Wiggins ends his statement with a plea for respect of his privacy and a vote of thanks to those who stood by him while "this dark cloud" has hung over him.

More on this story:

Bradley Wiggins' statement in full

Following this morning’s statement from UKAD, it is only now that I have the opportunity to break my silence, give my reaction to the events of the last 14 months and to ask a few questions of my own.

I welcome UKAD’s confirmation that no anti-doping charges are to be brought regarding the so-called ‘jiffy bag’ allegations. It has always been the case that no such charges could be brought against me as no anti-doping violations took place. I am pleased that this has finally been confirmed publicly but there are a large number of questions regarding the investigation which I feel remain unanswered.

Being accused of any doping indiscretion is the worst possible thing for any professional sportsperson, especially when it is without any solid factual basis and you know the allegation to be categorically untrue.

I have kept my silence throughout this period to allow UKAD to conduct their investigation in the most professional way possible and so as not to undermine it. This is despite widespread and unfounded speculation in the press, being hounded on my door step and having commentators and professional riders wading in without knowing all the facts.

This period of time has been a living hell for me and my family, full of innuendo and speculation. At times it has felt nothing less than a malicious witch hunt.

To say I am disappointed by some of the comments made by UKAD this morning is an understatement.
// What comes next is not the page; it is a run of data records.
Lemma add_bucket_points acc b l n :
  Forall (λ p, count p = int (total (time p) l)) acc → NoDup (map time acc) →
  (bk_bucket b ∉ map time acc → total (bk_bucket b) l = 0%Z) →
  bk_count b = int n → safe_Z (total (bk_bucket b) l + n) = true →
  Forall (λ p, count p = int (total (time p) (l ++ [b]))) (add_bucket acc b).
Proof.
  intros Hacc Hn Hfresh Hc Hsafe. assert (∀ t, total t [b] = if String.eqb (bk_bucket b) t then n else 0%Z) as Hone.
  { intros t. cbn. rewrite Hc, int_to_Z. destruct (String.eqb _ t); lia. }
  induction acc as [|p acc IH]; cbn [add_bucket].
  - constructor; [|done]. cbn. rewrite total_app, Hone, String.eqb_refl, Hfresh by apply not_elem_of_nil. done.
  - inversion Hacc as [|?? Hp Hacc']; subst. cbn in Hn. apply NoDup_cons in Hn as [Hpn Hn].
    destruct (String.eqb_spec (time p) (bk_bucket b)) as [Heq|Hne].
    + constructor; cbn.
      * rewrite total_app, Hone, Heq, String.eqb_refl, Hp, Heq, Hc. by apply int_add.
      * rewrite Forall_forall in Hacc' |- *. intros p' Hin. rewrite total_app, Hone, (Hacc' p' Hin).
        rewrite (proj2 (String.eqb_neq _ _)), Z.add_0_r; [done|]. intros Ht. apply Hpn.
        rewrite Heq, Ht. by apply list_elem_of_In, in_map, list_elem_of_In.
    + constructor.
      * rewrite total_app, Hone, (proj2 (String.eqb_neq _ _)), Z.add_0_r by congruence. done.
      * apply IH; [done|done|]. intros Hb. apply Hfresh. cbn. rewrite elem_of_cons. by intros [?|?].
Qed.

(** The chart adds up what was loaded.  With whole, non-negative counts whose sum is
    exact, it has one point for each of the last 24 times that the buckets name, in the
    order in which they first appear, and the point counts every bucket of its time. *)
Theorem chart_counts n buckets :
  (0 <= n)%Z → Forall (whole n) buckets → (n * Z.of_nat (length buckets) <= max_safe)%Z →
  map time (chartData buckets) = slice_last 24 (set_of (map bk_bucket buckets)) ∧
  Forall (λ p, count p = int (total (time p) buckets)) (chartData buckets) ∧ length (chartData buckets) <= 24.
Proof.
  intros Hn Hw Hsafe. unfold chartData.
  assert (Forall (λ p, count p = int (total (time p) buckets)) (fold_left add_bucket buckets [])) as Hp.
  { induction buckets as [|b buckets IH] using rev_ind; [constructor|]. rewrite fold_left_app. cbn [fold_left].
    rewrite length_app in Hsafe. cbn [length] in Hsafe. apply Forall_app in Hw as [Hw Hb].
    inversion Hb as [|?? (z & Hz & Hzb)]; subst. pose proof (total_bounds n (bk_bucket b) buckets Hn Hw).
    eapply add_bucket_points; [apply IH; [done|nia]| | |exact Hz|].
    - rewrite chart_times. apply NoDup_set_of.
    - rewrite chart_times, elem_of_set_of. apply total_absent.
    - unfold safe_Z. apply Z.leb_le. nia. }
  split_and!.
  - unfold slice_last. rewrite <-chart_times, length_map. symmetry. apply skipn_map.
  - unfold slice_last. by apply Forall_drop.
  - unfold slice_last. rewrite length_drop. lia.
Qed.
End Insights.

(** ** Concrete maps *)

Definition at_point (i type severity : string) (la ln : Z) : SafetyEvent :=
  mkSafetyEvent i type severity "" None (int la) (int ln) None None true "ACTIVE" "" "" None None None None None None
    (Some confirmed) None.

Definition nairobi : list SafetyEvent :=
  [at_point "e1" "FIRE" "HIGH" (-1) 36; at_point "e2" "FLOOD" "LOW" 4 39; at_point "e3" "FIRE" "CRITICAL" (-2) 37].

Module MapWitnesses.
Import Clusters.

(** [Math.pow] on whole numbers; the other functions are not used here. *)
#[local] Instance powers : Trig :=
  {| math_sin x := x; math_asin x := x; math_atan2 x _ := x; math_sqrt x := x; math_hypot x _ := x;
     math_pow x y := int (to_Z x ^ to_Z y) |}.

Lemma every_event_drawn_once_witness :
  map (λ m, map ev_id (mark_events m)) (marks true (int 4) nairobi) = [["e1"; "e3"]; ["e2"]] ∧
  mjoin (map mark_events (marks true (int 4) nairobi)) ≡ₚ nairobi.
Proof.
  split; [vm_compute; reflexivity|]. exact (proj1 (every_event_drawn_once true (int 4) nairobi)).
Defined.

(** Between the two thresholds the mode stays; a zoom through both of them changes it once. *)
Example hysteresis :
  map (λ zs, mode_after (int 12) zs)
    [[]; [int 13]; [int 13; int 14]; [int 13; int 14; int 13]; [int 14; lit 128 10]] =
  [true; true; false; false; true].
Proof. reflexivity. Qed.

Lemma coordinate_int z : (Z.abs z <= 180)%Z → LiveMap.coordinate (int z).
Proof.
  intros Hz. exists (inject_Z z). split; [done|]. split.
  - change (rnd (inject_Z z) = int z). apply rnd_int. unfold safe_Z, max_safe. apply Z.leb_le. lia.
  - apply Qabs_Qle_condition. rewrite <-inject_Z_opp, <-!Zle_Qle. lia.
Qed.

Lemma camera_shows_focus_witness :
  ∃ c, LiveMap.cameraCommand (LiveMap.focusCluster LiveMap.mobile nairobi (LiveMap.initial (LiveMap.mkParams None None))) = Some c ∧
    LiveMap.box_ok c ∧ ∀ e, e ∈ nairobi → LiveMap.shows c (ev_lng e) (ev_lat e).
Proof.
  destruct (LiveMap.camera_shows_focus LiveMap.mobile nairobi (CurrentLocation.mkPosition (int 0) (int 0) (int 1))
    (HomeLocation.mkHome (int 0) (int 0) "") [] 0
    (Ui.mkHomeRoute "" [] NaN NaN [] "" Ui.walking NaN) (LiveMap.initial (LiveMap.mkParams None None))) as [Hc _].
  destruct Hc as (c & Hc & _ & Hb & Hs); [discriminate| |].
  - repeat constructor; apply coordinate_int; vm_compute; congruence.
  - exists c. exact (conj Hc (conj Hb Hs)).
Defined.

Definition bucket (t : string) (z : Z) : Fetched.BucketedEvent := Fetched.mkBucket t NaN NaN (int z) "FIRE".

Lemma chart_counts_witness :
  map (λ p, (Insights.time p, Insights.count p)) (Insights.chartData [bucket "09" 2; bucket "10" 1; bucket "09" 3]) =
    [("09", int 5); ("10", int 1)] ∧
  length (Insights.chartData [bucket "09" 2; bucket "10" 1; bucket "09" 3]) <= 24.
Proof.
  split; [vm_compute; reflexivity|].
  destruct (Insights.chart_counts 3 [bucket "09" 2; bucket "10" 1; bucket "09" 3]) as (_ & _ & Hl).
  - lia.
  - repeat constructor; eexists; (split; [reflexivity|lia]).
  - vm_compute. congruence.
  - exact Hl.
Defined.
No evidence exists to prove a case against me and in all other circumstances this would be an unqualified finding of innocence. The amount of time it has taken to come to today’s conclusion has caused serious personal damage, especially as the investigation seems to be predicated on a news headline rather than real solid information.
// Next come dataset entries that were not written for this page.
(** The button that clears the box; the page forgets its result ([onClear]). *)
Definition clear (b : Box) : Box := setResults [] (setQuery "" b).

Definition status (b : Box) : string :=
  if loading b then "Searching places"
  else if failed b then "Search unavailable. Try again."
  else match results b with
       | _ :: _ => string_of_Z (Z.of_nat (length (results b))) +:+ " results available"
       | [] => if long_enough b then "No results found" else "Enter at least 2 characters"
       end.

(** ** Timers and answers stop *)

Section settling.
(** What the gateway answers to a text near a position *)
Variable search : string → option LatLng → outcome (list SearchResult).

(** What happens without the user: the timer fires, and requests settle in any order; one
    that was not aborted settles with the answer of the gateway, an aborted one with
    anything. *)
Inductive internal (b : Box) : Box → Prop :=
| int_fire : is_Some (timer b) → internal b (fire b)
| int_settle k r o : requests b !! k = Some r →
    (rq_aborted r = false → o = search (rq_text r) (rq_near r)) → internal b (settle k o b).

Inductive handler : Box → Box → Prop :=
| on_focus b : handler b (onFocus b)
| on_change v b : handler b (onChange v b)
| on_key key b : handler b (onKeyDown key b).1
| on_click i b : handler b (choose i b).1
| on_clear b : handler b (clear b)
| on_near p b : handler b (setNear p b).

Inductive reachable : Box → Prop :=
| reach_initial q p : reachable (initial q p)
| reach_internal b b' : reachable b → internal b b' → reachable b'
| reach_handler b b' : reachable b → handler b b' → reachable b'.
Lemma enabled_perimeter_restored_witness :
  pstate (page enabled_here.2) = enabled ∧
  loadPushPreferences no_number (device (app enabled_here.2)) =
  with_field "center" (latlng (lit (-129) 100) (lit 3682 100)) DEFAULT_PREFERENCES.
Proof.
  assert (pstate (page enabled_here.2) = enabled) as Hen by (vm_compute; reflexivity).
  split; [exact Hen|].
  destruct (enabled_perimeter_restored no_number true "BA" (Ok "granted") manager
    (located (-12921 # 10000) (368219 # 10000)) (-12921 # 10000) (368219 # 10000) opened enabled_here.2) as [Hload _];
    [reflexivity|split; [vm_compute; reflexivity|right; vm_compute; reflexivity]|reflexivity
    |vm_compute; discriminate..|vm_compute; reflexivity| |exact Hen|exact Hload].
  assert (enabled_here.1 = Ok tt) as Hok by (vm_compute; reflexivity). unfold enabled_here in Hok.
  rewrite <-Hok at 1. apply surjective_pairing.
Defined.

End Push.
UKAD’s findings this morning have left me with a series of my own questions;

  • Where did the information come from to launch the investigation?
  • Who was the source?
  • What exactly did that person say and to whom?
  • Why did UKAD deem it appropriate to treat it as a credible allegation?
  • Surely it is now in the public interest to reveal this source?
  • Why has it taken so long for these conclusions to be drawn?
  • How much tax payers money has been spent so far on this investigation?

I want to make it plain and clear that I have done everything in my power to assist UKAD with their investigation. I was interviewed for over 90 minutes on November 28th 2016, and I also handed over to UKAD’s investigators all the relevant medical records available to me. I have not subsequently been contacted by UKAD to query anything I said or any information I provided. Nor have I been asked for any additional information.

During my career, like any other professional sportsperson, I relied heavily on the professional team around me, whether that be coaches, trainers or more pertinently medical practicioners. The medical documentation concerning my treatment was something absolutely out of my control. I put ultimate trust in the team around me to do their jobs in their specific field of expertise to the same standard that I would expect of myself on the bike. Had the infrastructure for precise record keeping being in place this investigation would never have started.

Much criticism has been made of Dr Freeman. I have always felt, and still feel, that he is a very good physician and treated me and others with great care and respect.

For now, I would implore the media to give me and my family space, and repsect our privacy. I plan on making on further public statement at this point as I assess which legal options to pursue.

I would also like to take the opportunity to thank those who have stood by me and my family while this dark cloud has been over us.